Almost a year ago, the Monash HPC team embarked on a journey to extend the Monash Campus Cluster (MCC), the university’s internal heterogeneous HPC workhorse, onto R@CMon and the wider NeCTAR Australian Research Cloud. This is an ongoing collaborative effort between the R@CMon architects and tech-crew, and the MCC team, which has long-standing and strong engagements with the Monash research community. Recently, this journey has been further enriched by the close coordination with the MASSIVE team, which will enhance the sharing of technical artefacts and learnings between the two teams.
By September 2014, the MCC-on-the-Cloud has grown to over 600 cores, spanning across three nodes on the Australian Research Cloud. Its size was only limited because the Research Cloud was full and awaiting a wave of new infrastructure to be put in place. Nevertheless, Monash researchers from Engineering, Science, and FIT have collectively used over 850,000 CPU-core hours. Preferring the “MCC service”, they have offered their NeCTAR allocations to be managed by the MCC team, rather than building a cluster and installing the software stack by themselves. From the researchers’ perspective, this has the twofold benefit of providing a consistent user experience to that of the dedicated MCC and freeing them from the burden of managing cloud instances, software deployment, queue management, etc.
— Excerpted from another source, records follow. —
Definition init (c : t) : t :=
  if ucainit c then c
  else
    {| name := name c;
       id := id c;
       charset := charset c;
       weights := None;
       tailoring := [];
       contractions := [];
       maxCodepoint := maxCodepoint c;
       uca := Some (NewCollationLegacy (charset c) (weights c) (tailoring c)
                      (contractions c) (maxCodepoint c));
       ucainit := true |}.

Definition Name (c : t) : string := name c.

Definition ID (c : t) : Z := id c.

Definition IsBinary (c : t) : bool := false.

Definition methods (c : t) : option (Collation_uca_legacy.t St) :=
  match uca c with
  | Some u => Some {| Collation_uca_legacy.uca := u |}
  | None => None
  end.

End Fields.

Arguments name {_ _ _ _ _} _.
Arguments id {_ _ _ _ _} _.
Arguments charset {_ _ _ _ _} _.
Arguments weights {_ _ _ _ _} _.
Arguments tailoring {_ _ _ _ _} _.
Arguments contractions {_ _ _ _ _} _.
Arguments maxCodepoint {_ _ _ _ _} _.
Arguments uca {_ _ _ _ _} _.
Arguments ucainit {_ _ _ _ _} _.
Arguments init {_ _ _ _ _} _ _.
Arguments Name {_ _ _ _ _} _.
Arguments ID {_ _ _ _ _} _.
Arguments IsBinary {_ _ _ _ _} _.
Arguments methods {_ _ _ _ _} _.

End FieldsLegacy.

(** ** The comparison test: normalizecmp *)

(** The closure [normalizecmp] of [testRemoteComparison]. *)
Definition normalizecmp (res : Z) : Z :=
  if res <? 0 then -1
  else if res >? 0 then 1
  else 0.

(** ** Orders on weights and slices in order *)

(** What the legacy [Collate] makes of two weight sequences: the
    difference at the first place where they differ, a sequence that has
    ended counting as the weight 0 there; with [isPrefix], 0 when the
    right one has ended. *)
Fixpoint weights_diff (isPrefix : bool) (xs ys : list uint16) : Z :=
  match xs, ys with
  | [], [] => 0
  | [], y :: _ => 0 - y
  | x :: _, [] => if isPrefix then 0 else x - 0
  | x :: xs', y :: ys' =>
      if x =? y then weights_diff isPrefix xs' ys' else x - y
  end.

(** [k] rounds of the comparison loop of the 900 [Collate] that all
    continue at [level]: equal weights from both iterators, which both
    stay at the level. *)
Inductive lockstep_at {St : Type} `{uca.WeightIterator St} (level : Z)
  : nat -> St -> St -> St -> St -> Prop :=
| lockstep_at_O : forall l r, lockstep_at level O l r l r
| lockstep_at_S : forall k l r w l1 r1 l' r',
    uca.Next l = (w, true, l1) ->
    uca.Next r = (w, true, r1) ->
    uca.Level l1 = level ->
    uca.Level r1 = level ->
    lockstep_at level k l1 r1 l' r' ->
    lockstep_at level (S k) l r l' r'.

(** A slice holds no more than its capacity. *)
Definition slice_ok (s : slice) : Prop := len s <= cap s.

(** [append] reallocates to a capacity that holds what is needed. *)
Class GoRuntimeLaws `{GoRuntime} : Prop := {
  growslice_enough : forall old need : Z, need <= growslice old need
}.

(** ** A table-driven iterator *)

Module Model.
Import uca.

(** Modelled from the spec: the iterators of package internal/uca, which
    is not among the sources.  A table gives every codepoint its
    collation elements, each a list of weights, one per level; every
    byte is decoded as one codepoint.  The 900 iterator walks the
    non-zero weights of the current level and, when these are exhausted,
    yields a zero weight as the level separator and moves to the next
    level; when the last level is exhausted it yields no weight, and the
    level still moves on, which is what lets [Collate] tell a side that
    has ended from one that has not (sections 4.2 and 4.5).
    [SkipLevel] drops what is left of the current level. *)
Definition table : Type := byte -> list (list uint16).

Definition level_weights (tbl : table) (src : list byte) (lv : nat)
  : list uint16 :=
  flat_map (fun b =>
    flat_map (fun ce =>
      match nth_error ce lv with
      | Some w => if w =? 0 then [] else [w]
      | None => []
      end) (tbl b)) src.

(** The state: the weights still to come, level by level, the current
    level, and whether the iterator is a [FastIterator900]. *)
Record iterator900 : Type := {
  levels : list (list uint16);
  level : Z;
  fast : bool
}.

Definition next900 (it : iterator900) : uint16 * bool * iterator900 :=
  match levels it with
  | (w :: ws) :: more =>
      (w, true, {| levels := ws :: more; level := level it; fast := fast it |})
  | [] :: (_ :: _) as more =>
      (0, true, {| levels := more; level := level it + 1; fast := fast it |})
  | _ =>
      (0, false,
       {| levels := []; level := level it + 1; fast := fast it |})
  end.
Deploying a usable high-performance/high-throughput computing (HPC/HTC) service on the cloud poses many challenges. Users expect a certain robustness and guaranteed service availability typical of traditional clusters. All this must be achieved despite the fluidity and heterogeneity of the cloud infrastructure and nuances in service offerings across the Research Cloud nodes. For example, one user reported that jobs were cancelled by the scheduler because they exceeded the specified wall time limits, and we subsequently discovered that some MCC “cloud” compute nodes were running on oversubscribed hosts (contrary to NeCTAR architecture guidelines). Nevertheless, we can declare that our efforts have paid off – MCC-on-the-cloud is now operating and delivering the reliable HPC/HTC computing service wrapped in the classic MCC look-and-feel that Monash researchers have come to depend on. Despite the many challenges, we are convinced that this is a good way to drive the federation forward.
Now with R@CMon Phase 2 coming online, we have taken a step closer towards realising this aim of “high-performance” computing on the cloud. Equipped with Intel Ivy Bridge Xeon processors, R@CMon Phase 2 hardware stands out amidst the cloud of commodity hardware on most other NeCTAR nodes. These specialist servers are already proving invaluable for floating-point intensive MPI applications. In production runs of a three-dimensional Spectral-Element method code, we observed performance of nearly double on these Xeons as compared to the AMD Opteron nodes across most of the rest of the cloud, even when hyper-threading is enabled. By pinning the guest vCPUs to a range of hyper-threaded cores on the host, we achieved a further 50% performance improvement; this is effectively over 2.6x improvement to the “commodity” AMD nodes. We look forward to implement this vCPU pinning feature once it is natively supported in OpenStack Juno, the RC’s next version.
Thus, our journey continues… Once RDMA (Remote Direct Memory Access) is enabled on Phase 2, accelerated networking will make it feasible to run large-scale, multi-host MPI workloads. Achieving this will take us even closer to a truly high-performance computing environment on the cloud. Look out for MCC science stories and infrastructure updates soon!